Forecasters say wind gusts could reach up to 70 miles per hour and a few tornadoes are likely. Other areas of the state are at a Level 3, Level 2, and a Level 1.
The areas at level 4 include locations east of Grand Rapids, including Mount Pleasant, Alma, Lansing, Saginaw, Flint, Ann Arbor, Tawas City, Bay City, and Detroit.
To the west, Grand Rapids, Mount Pleasant, Rose, and Alpena are at Level 3. Farther west, Benton Harbor, Traverse City, and Gaylord are at Level 2.
The Storm Prediction Center has placed portions of Ohio under a Level 3 “enhanced” risk of severe weather on Tuesday.
A Level 3 risk is defined as numerous severe storms, with significant wind damage, 1-2 inch hail, and the possibility of several tornadoes from a few persistent, intense storms.

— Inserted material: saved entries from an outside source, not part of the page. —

#[global] Instance is_not_none_dec (v : pyval) : Decision (v ≠ PNone).
Proof. destruct v; (by left) || (right; intros H; by apply H). Defined.

(** [type(v).__name__] *)
Definition type_name (v : pyval) : string :=
  match v with
  | PNone => "NoneType"
  | PBool _ => "bool"
  | PInt _ => "int"
  | PFloat _ => "float"
  | PStr _ => "str"
  | PList _ => "list"
  | PDict _ => "dict"
  end.

(** *** Exceptions *)

(** The exception classes that occur.  The only test the program ever makes
    on an exception is [isinstance(e, requests.exceptions.RequestException)]
    (the first [except] clause of [SearchWorker.run]). *)
Inductive exc_class : Type :=
| HTTPError                 (* requests: raised by raise_for_status *)
| ConnectionError           (* requests: DNS failure, refused, reset *)
| Timeout                   (* requests: connect or read timeout *)
| RequestsJSONDecodeError   (* requests >= 2.27: r.json() on a bad body *)
| RequestException          (* requests: any other member of the family *)
| ValueError                (* json.JSONDecodeError of older requests *)
| AttributeError
| TypeError
| OverflowError             (* sip: an int that does not fit a C int *)
| OtherException.

Definition is_request_exception (c : exc_class) : bool :=
  match c with
  | HTTPError | ConnectionError | Timeout
  | RequestsJSONDecodeError | RequestException => true
  | ValueError | AttributeError | TypeError | OverflowError
  | OtherException => false
  end.

(** An exception object: its class and [str(e)]. *)
Record exn : Type := Exn { exn_class : exc_class; exn_str : string }.

Inductive result (A : Type) : Type :=
| Ok (a : A)
| Raise (e : exn).
Arguments Ok {A} a.
Arguments Raise {A} e.

#[global] Instance result_ret : MRet result := λ A a, Ok a.
#[global] Instance result_bind : MBind result := λ A B f r,
  match r with Ok a => f a | Raise e => Raise e end.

The affected areas include Toledo, Cleveland, Akron, Mansfield, and Columbus.
The National Weather Service (NWS) is warning of a large area of severe thunderstorms on Wednesday across the Ohio Valley, into the portions of mid-Atlantic and extending into parts of the Northeast.
The area of disturbed weather stretches from Michigan southward into Indiana and Ohio, extending into Kentucky and heading east into portions of West Virginia and Virginia. Severe thunderstorms will also span northward into most of Pennsylvania and New York.
Wednesday’s severe weather threats include strong, damaging winds, large hail, flash flooding, and potentially isolated tornadoes.
Authorities are issuing four crucial warning:
Severe wind: Plan for power outages. Make sure to keep all cellphones fully charged, especially by the afternoon and evening when the severe weather is most likely to occur.
Plan on getting ice for coolers for any crucial items that require refrigeration, such as insulin or other medications, in case of power outage occurs.
Large hail: Park your car in a garage or carport.
Tornadoes: Know your safe place.
Food and water: Make sure you have food and fresh water for people and pets. Ideally, store a three-day supply, with one gallon of water per person per day.